■ The problem: Could you reproduce, from the records below, everything from the line with "apply Z.log2_unique; [apply" down to the line with "intros Hb He. split.", keeping both of those lines and changing nothing?

=== Section Start ===

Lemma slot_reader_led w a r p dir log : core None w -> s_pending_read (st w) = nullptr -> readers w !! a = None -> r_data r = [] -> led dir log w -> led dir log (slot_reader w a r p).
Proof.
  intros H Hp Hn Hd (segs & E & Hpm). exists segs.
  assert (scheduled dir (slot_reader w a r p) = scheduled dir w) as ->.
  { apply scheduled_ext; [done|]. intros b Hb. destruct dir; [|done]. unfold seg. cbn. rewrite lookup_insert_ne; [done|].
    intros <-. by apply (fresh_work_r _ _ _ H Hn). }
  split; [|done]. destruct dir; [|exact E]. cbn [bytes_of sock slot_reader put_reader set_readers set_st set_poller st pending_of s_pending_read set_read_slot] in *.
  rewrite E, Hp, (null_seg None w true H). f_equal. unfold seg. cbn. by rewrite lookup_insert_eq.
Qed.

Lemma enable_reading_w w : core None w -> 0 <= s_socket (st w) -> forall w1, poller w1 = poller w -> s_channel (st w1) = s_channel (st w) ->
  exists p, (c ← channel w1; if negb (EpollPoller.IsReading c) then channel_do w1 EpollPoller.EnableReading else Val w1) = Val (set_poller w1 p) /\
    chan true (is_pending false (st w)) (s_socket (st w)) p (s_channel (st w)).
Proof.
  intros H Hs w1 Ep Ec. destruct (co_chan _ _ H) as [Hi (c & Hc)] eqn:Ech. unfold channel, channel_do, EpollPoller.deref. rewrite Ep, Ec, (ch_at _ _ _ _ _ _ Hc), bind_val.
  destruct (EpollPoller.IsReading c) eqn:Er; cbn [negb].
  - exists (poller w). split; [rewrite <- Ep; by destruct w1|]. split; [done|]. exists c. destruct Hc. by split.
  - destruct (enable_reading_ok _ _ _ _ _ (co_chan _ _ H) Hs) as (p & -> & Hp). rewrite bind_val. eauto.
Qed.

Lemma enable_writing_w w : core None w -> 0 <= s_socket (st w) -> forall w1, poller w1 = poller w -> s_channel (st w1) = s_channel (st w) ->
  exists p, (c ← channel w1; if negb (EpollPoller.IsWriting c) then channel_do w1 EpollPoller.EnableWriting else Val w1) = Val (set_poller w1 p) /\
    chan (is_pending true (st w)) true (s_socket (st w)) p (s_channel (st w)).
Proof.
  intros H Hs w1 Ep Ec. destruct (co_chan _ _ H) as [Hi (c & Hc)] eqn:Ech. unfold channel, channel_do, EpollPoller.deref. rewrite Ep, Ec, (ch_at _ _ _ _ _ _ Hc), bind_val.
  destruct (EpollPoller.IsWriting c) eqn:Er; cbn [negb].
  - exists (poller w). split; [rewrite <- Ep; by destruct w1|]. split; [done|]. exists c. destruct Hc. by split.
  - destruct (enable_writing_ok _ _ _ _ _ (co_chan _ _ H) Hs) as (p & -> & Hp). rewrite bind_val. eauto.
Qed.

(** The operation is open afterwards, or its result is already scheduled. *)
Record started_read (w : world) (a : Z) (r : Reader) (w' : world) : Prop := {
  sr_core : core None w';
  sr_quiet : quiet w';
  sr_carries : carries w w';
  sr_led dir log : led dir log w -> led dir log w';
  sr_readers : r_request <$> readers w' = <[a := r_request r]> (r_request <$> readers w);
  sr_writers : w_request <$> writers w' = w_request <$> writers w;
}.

=== Section End ===
=== Section Start ===

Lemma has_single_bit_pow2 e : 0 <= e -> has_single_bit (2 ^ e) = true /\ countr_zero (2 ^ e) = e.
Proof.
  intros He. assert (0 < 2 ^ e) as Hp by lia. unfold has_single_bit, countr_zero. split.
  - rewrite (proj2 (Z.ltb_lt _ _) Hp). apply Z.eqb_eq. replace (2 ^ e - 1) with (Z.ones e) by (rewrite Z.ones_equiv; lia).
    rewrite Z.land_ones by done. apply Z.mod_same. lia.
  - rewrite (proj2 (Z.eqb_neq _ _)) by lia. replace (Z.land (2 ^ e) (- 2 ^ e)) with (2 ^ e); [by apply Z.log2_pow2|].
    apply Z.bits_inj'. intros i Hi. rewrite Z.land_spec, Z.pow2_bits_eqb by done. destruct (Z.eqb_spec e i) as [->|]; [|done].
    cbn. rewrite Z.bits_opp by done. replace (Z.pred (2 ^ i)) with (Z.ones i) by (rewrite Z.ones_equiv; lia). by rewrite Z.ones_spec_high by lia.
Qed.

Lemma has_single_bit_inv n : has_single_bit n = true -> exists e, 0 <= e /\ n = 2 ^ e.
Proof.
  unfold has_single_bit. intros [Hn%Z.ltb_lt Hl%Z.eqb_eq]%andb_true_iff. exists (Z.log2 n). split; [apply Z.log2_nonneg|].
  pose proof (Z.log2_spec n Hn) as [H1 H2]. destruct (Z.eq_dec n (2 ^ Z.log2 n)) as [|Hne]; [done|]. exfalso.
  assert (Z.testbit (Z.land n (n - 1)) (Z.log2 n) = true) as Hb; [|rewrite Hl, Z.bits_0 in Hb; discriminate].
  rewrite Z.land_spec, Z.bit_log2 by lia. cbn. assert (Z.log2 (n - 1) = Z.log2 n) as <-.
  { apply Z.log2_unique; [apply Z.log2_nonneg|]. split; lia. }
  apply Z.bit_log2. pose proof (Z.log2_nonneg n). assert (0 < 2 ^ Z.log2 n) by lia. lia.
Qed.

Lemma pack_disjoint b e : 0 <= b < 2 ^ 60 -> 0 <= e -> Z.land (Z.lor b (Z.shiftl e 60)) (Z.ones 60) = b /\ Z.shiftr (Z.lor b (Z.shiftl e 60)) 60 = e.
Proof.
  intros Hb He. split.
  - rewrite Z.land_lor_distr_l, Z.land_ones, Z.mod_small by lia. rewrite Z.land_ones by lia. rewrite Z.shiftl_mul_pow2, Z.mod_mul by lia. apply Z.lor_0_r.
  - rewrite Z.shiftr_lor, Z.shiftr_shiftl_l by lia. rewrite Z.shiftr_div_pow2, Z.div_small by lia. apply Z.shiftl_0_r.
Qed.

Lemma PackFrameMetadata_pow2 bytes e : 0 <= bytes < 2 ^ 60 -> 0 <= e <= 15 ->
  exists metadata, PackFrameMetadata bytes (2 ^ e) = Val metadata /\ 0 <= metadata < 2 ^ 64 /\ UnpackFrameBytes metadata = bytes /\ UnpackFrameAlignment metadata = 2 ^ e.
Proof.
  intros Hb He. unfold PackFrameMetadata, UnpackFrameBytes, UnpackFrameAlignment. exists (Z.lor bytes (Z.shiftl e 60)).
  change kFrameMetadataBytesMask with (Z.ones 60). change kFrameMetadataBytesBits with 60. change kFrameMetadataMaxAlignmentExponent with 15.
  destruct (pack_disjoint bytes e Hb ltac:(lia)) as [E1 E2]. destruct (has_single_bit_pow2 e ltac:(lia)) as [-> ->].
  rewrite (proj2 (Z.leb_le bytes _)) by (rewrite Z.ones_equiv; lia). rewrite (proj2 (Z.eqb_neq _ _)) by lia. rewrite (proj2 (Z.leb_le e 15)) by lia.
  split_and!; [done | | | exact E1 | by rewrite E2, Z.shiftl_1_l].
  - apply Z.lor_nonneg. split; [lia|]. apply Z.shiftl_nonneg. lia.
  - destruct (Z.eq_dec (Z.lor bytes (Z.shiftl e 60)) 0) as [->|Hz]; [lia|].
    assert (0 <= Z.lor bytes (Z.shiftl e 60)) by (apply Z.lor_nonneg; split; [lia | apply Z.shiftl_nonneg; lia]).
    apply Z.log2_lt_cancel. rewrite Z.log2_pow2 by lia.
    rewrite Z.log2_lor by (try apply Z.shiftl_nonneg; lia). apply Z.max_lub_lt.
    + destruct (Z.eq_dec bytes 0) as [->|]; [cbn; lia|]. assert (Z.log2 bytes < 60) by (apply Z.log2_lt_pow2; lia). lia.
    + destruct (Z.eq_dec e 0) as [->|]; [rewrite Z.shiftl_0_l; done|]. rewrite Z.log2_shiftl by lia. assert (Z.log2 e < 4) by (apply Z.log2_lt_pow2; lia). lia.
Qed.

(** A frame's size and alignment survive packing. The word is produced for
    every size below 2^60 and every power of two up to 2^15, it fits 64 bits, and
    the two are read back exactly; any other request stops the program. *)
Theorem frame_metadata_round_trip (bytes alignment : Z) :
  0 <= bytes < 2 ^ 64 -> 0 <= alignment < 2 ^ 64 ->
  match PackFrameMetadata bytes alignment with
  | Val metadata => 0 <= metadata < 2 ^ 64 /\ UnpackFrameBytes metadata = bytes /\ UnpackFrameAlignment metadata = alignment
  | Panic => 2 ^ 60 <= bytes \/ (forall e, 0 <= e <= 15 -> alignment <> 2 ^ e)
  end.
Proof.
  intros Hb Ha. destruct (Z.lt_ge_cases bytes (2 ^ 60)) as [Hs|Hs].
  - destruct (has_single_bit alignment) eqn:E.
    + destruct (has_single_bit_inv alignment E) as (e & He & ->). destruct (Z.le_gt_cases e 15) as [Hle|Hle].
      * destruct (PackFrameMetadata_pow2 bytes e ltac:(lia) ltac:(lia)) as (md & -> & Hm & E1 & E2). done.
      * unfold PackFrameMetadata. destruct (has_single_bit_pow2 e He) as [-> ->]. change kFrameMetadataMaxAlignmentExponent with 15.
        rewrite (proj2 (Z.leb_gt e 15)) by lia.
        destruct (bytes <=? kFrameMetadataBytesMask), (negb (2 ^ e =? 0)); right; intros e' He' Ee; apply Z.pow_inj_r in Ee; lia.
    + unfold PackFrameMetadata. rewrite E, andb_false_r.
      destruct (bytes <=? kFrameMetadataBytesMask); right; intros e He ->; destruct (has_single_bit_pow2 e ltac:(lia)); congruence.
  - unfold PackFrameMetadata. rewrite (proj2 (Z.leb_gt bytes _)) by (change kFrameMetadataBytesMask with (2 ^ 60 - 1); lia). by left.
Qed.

=== Section End ===

■ Solution to the problem:
  { apply Z.log2_unique; [apply Z.log2_nonneg|]. split; lia. }
  apply Z.bit_log2. pose proof (Z.log2_nonneg n). assert (0 < 2 ^ Z.log2 n) by lia. lia.
Qed.

Lemma pack_disjoint b e : 0 <= b < 2 ^ 60 -> 0 <= e -> Z.land (Z.lor b (Z.shiftl e 60)) (Z.ones 60) = b /\ Z.shiftr (Z.lor b (Z.shiftl e 60)) 60 = e.
Proof.
  intros Hb He. split.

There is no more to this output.